One of these was also a customer of cybersecurity company Volexity, which said it detected suspicious activity on the customer’s network in the second week of December. Volexity found that hackers had chained together the two Connect Secure vulnerabilities to achieve unauthenticated remote code execution, allowing the hackers to “steal configuration data, modify existing files, download remote files, and reverse tunnel from the ICS VPN appliance.”
Volexity said it has evidence to suggest that the customer’s VPN appliance may have been compromised as early as December 3, and has linked the attack to a China-backed hacking group it tracks as UTA0178.
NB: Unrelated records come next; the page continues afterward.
Lemma model_path_by_base_facts :
  (∀ base url, url ≠ ""%string → Load.modelPath base (Some url) = url) ∧
  (∀ b1 b2 url, url = None ∨ url = Some ""%string →
     Load.modelPath b1 url = Load.modelPath b2 url → b1 = b2).
Proof.
  split.
  - intros base url Hurl. unfold Load.modelPath, Load.or_else.
    by rewrite decide_False.
  - intros b1 b2 url [-> | ->]; unfold Load.modelPath, Load.or_else;
      rewrite ?decide_True by done; intros H;
      apply string_append_cancel_l, string_append_cancel_r in H;
      by apply getPrefix_inj.
Qed.



(** [load] falls back to 'lite_mobilenet_v2' when the configuration names no
    base or an empty one and checks no name: without a custom URL, two
    configurations load from the same path exactly when they name the same
    base once that default is applied. *)
Theorem load_same_path_iff_same_base c1 c2 :
  Load.modelUrl c1 = None → Load.modelUrl c2 = None →
  Load.load_modelPath c1 = Load.load_modelPath c2
  ↔ Load.or_else (Load.base c1) "lite_mobilenet_v2"
    = Load.or_else (Load.base c2) "lite_mobilenet_v2".
Proof.
  intros H1 H2. unfold Load.load_modelPath. rewrite H1, H2. split.
  - apply (proj2 model_path_by_base_facts _ _ None). by left.
  - by intros ->.
Qed.

Lemma load_same_path_iff_same_base_witness :
  Load.modelUrl {| Load.base := None; Load.modelUrl := None;
                   Load.inputSize := None |} = None ∧
  Load.modelUrl {| Load.base := Some ""%string; Load.modelUrl := None;
                   Load.inputSize := Some 640 |} = None ∧
  (Load.load_modelPath {| Load.base := None; Load.modelUrl := None;
                          Load.inputSize := None |}
   = Load.load_modelPath {| Load.base := Some ""%string; Load.modelUrl := None;
                            Load.inputSize := Some 640 |}
   ↔ Load.or_else None "lite_mobilenet_v2"
     = Load.or_else (Some ""%string) "lite_mobilenet_v2").
Proof.
  split; [reflexivity|]. split; [reflexivity|].
  exact (load_same_path_iff_same_base
           {| Load.base := None; Load.modelUrl := None; Load.inputSize := None |}
           {| Load.base := Some ""%string; Load.modelUrl := None;
              Load.inputSize := Some 640 |} eq_refl eq_refl).
Defined.

(** ** The packed extractor through the dense one *)

Lemma get_classFieldsOnly scores numBoxes numClasses i j :
  0 ≤ i < numBoxes → 0 ≤ j < numClasses →
  (classFieldsOnly scores numBoxes numClasses).[i * numClasses + j]
  = scores.[packedClassSlot i numClasses j].
Proof.
  intros Hi Hj. rewrite <- get_rowClassFields by done.
  unfold Js.get, classFieldsOnly.
  replace (i * numClasses + j <? 0) with false by (symmetry; apply Z.ltb_ge; nia).
  replace (j <? 0) with false by (symmetry; apply Z.ltb_ge; lia).
  replace (Z.to_nat (i * numClasses + j))
    with (Z.to_nat i * Z.to_nat numClasses + Z.to_nat j)%nat by nia.
  set (ls := rowClassFields scores numClasses <$> seqZ 0 numBoxes).
  assert (Hlen : Forall (λ l, length l = Z.to_nat numClasses) ls).
  { apply Forall_fmap, Forall_forall. intros x _. simpl.
    unfold rowClassFields. by rewrite length_fmap, length_seqZ. }
  assert (Hrow : ls !! Z.to_nat i = Some (rowClassFields scores numClasses i)).
  { unfold ls. rewrite list_lookup_fmap, (lookup_seqZ_lt 0 numBoxes) by lia.
    simpl. do 2 f_equal. lia. }
  destruct (rowClassFields scores numClasses i !! Z.to_nat j) as [v|] eqn:Ev.
  - assert (mjoin ls !! (Z.to_nat i * Z.to_nat numClasses + Z.to_nat j)%nat = Some v)
      as ->; [|done].
    apply (join_lookup_Some_same_length' (Z.to_nat numClasses)); [done|lia|]. eauto.
  - apply lookup_ge_None in Ev. unfold rowClassFields in Ev.
    rewrite length_fmap, length_seqZ in Ev. lia.
Qed.

(** The packed extractor is the dense extractor run on the buffer that is
    left when the four box fields and the confidence are taken out of every
    row. *)
Theorem packed_extractor_is_dense_on_class_fields scores numBoxes numClasses :
  calculateMaxScoresYolov5 scores numBoxes numClasses
  = (calculateMaxScores (classFieldsOnly scores numBoxes numClasses)
       numBoxes numClasses).2.
Proof.
  rewrite calculateMaxScoresYolov5_unfold, calculateMaxScores_unfold. simpl.
  apply list_fmap_ext. intros p i Hp. simpl. f_equal.
  apply lookup_seqZ in Hp as [-> Hp].
  unfold yolov5Scan, denseScan, Js.for_lt.
  apply for_from_ext. intros k st Hk. f_equal.
  rewrite get_classFieldsOnly by lia.
  by rewrite yolov5ScoreIndex_packedClassSlot.
Qed.
(** X11. Whatever Create orders was validated first and is ordered in the
    fixed way. Every order that Create submits is for one server, billed
    hourly, of the plan's instance type at the plan's location, with the
    plan's hostname (empty when it is null); the inventory that Create
    fetched holds an entry that qualifies for that type and location, and
    the operating system product code is that of the first product of the
    fetched catalogue whose name is exactly the plan's operating system. *)
Theorem Create_orders_validated E ctx data w :
  let instanceType := ValueString (BareMetalServerResourceModel.InstanceType data) in
  let location := ValueString (BareMetalServerResourceModel.Location data) in
  let osName := ValueString (BareMetalServerResourceModel.OperatingSystem data) in
  let run := BareMetalServerResource.Create E ctx data w in
  ∃ evs, trace run.2 = evs ++ trace w
    ∧ ∀ t req, EvCall t (POST_order req) ∈ evs →
        ServerOrderRequest.Quantity req = 1
        ∧ ServerOrderRequest.BillHourly req = true
        ∧ ServerOrderRequest.SkuProductName req = instanceType
        ∧ ServerOrderRequest.LocationCode req = location
        ∧ ServerOrderRequest.Hostname req
          = ValueString (BareMetalServerResourceModel.Hostname data)
        ∧ (∃ inventory entry,
             inventory_at E (calls_to ListInventory (trace w)) = Ok inventory
             ∧ entry ∈ inventory ∧ qualifies instanceType location entry)
        ∧ (∃ addons os,
             addons_at E (calls_to ListAddons (trace w)) instanceType location = Ok addons
             ∧ scanOperatingSystems
                 (OperatingSystemsAddon.Products (AddonsResponse.OperatingSystems addons))
                 osName = Some os
             ∧ ServerOrderRequest.OperatingSystemProductCode req
               = OperatingSystemItem.ProductCode os).
Proof.
  cbv zeta.
  destruct (Create_validated E ctx data w)
    as [(_ & _ & evs & Htrace & Hevs)
       |(inventory & sku & addons & os & names & ids & w0 & Hinv & Hscan & Haddons
         & Hos & (before & Hbefore & Hval) & Hrun)].
  - exists evs. split; [exact Htrace |]. intros t req Hin. exfalso.
    exact (no_order_not_in evs t req (validating_no_order _ Hevs) Hin).
  - set (req0 := BareMetalServerResource.withSSHKeyIDs
                   (BareMetalServerResource.baseOrder data
                      (ValueString (BareMetalServerResourceModel.InstanceType data))
                      (ValueString (BareMetalServerResourceModel.Location data)) os)
                   ids) in *.
    destruct (orderAndProvision_trace E ctx data req0 w0) as (after & Hafter & Hno).
    exists (after ++ EvCall (now w0) (POST_order req0) :: before). split.
    + rewrite Hrun, Hafter, Hbefore, <- app_assoc. reflexivity.
    + intros t req Hin.
      destruct (order_in_shape before after _ req0 t req Hval Hno Hin) as [_ ->].
      subst req0.
      split; [reflexivity |]. split; [reflexivity |]. split; [reflexivity |].
      split; [reflexivity |]. split.
      { simpl. destruct (BareMetalServerResourceModel.Hostname data); reflexivity. }
      split.
      * exists inventory, sku. split; [exact Hinv |].
        apply scanInventory_Some in Hscan as (b & a & -> & Hq & _).
        split; [apply elem_of_app; right; constructor | exact Hq].
      * exists addons, os. split; [exact Haddons |].
        pose proof (selectOS_scan
                      (OperatingSystemsAddon.Products
                         (AddonsResponse.OperatingSystems addons))
                      (ValueString (BareMetalServerResourceModel.OperatingSystem data))
                      []) as Hsel.
        destruct (scanOperatingSystems _ _) as [found|].
        -- destruct Hsel as (Hsel & _). rewrite Hos in Hsel. simpl in Hsel.
           injection Hsel as ->. split; reflexivity.
        -- rewrite Hos in Hsel. discriminate.
Qed.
While Ivanti — no stranger to zero days — says only a few of its corporate customers are affected, security researcher Kevin Beaumont noted on Mastodon that there will “likely be many more victims.” Beaumont, who has dubbed the two vulnerabilities “ConnectAround,” posted results from a scan showing roughly 15,000 affected Ivanti appliances exposed to the internet globally.
In a blog post shared with TechCrunch on Thursday, Rapid7 researcher Caitlin Condon noted that the cybersecurity company had observed scanning activity “targeting our honeypots that emulate Ivanti Connect Secure appliances.”
Ivanti says that patches for the two vulnerabilities will be released on a staggered basis starting the week of January 22 and running through mid-February. When TechCrunch asked why patches weren’t being made available immediately, Ivanti declined to comment. Ivanti also declined to say whether it is aware of any data exfiltration as a result of these in-the-wild attacks, or whether it has attributed these attacks to any specific threat actor.
Ivanti is urging that potentially impacted organizations prioritize following its mitigation guidance, and U.S. cybersecurity agency CISA has also published an advisory urging Ivanti Connect Secure to mitigate the two vulnerabilities immediately.
However, as noted by Volexity, applying these mitigations will not resolve past compromises.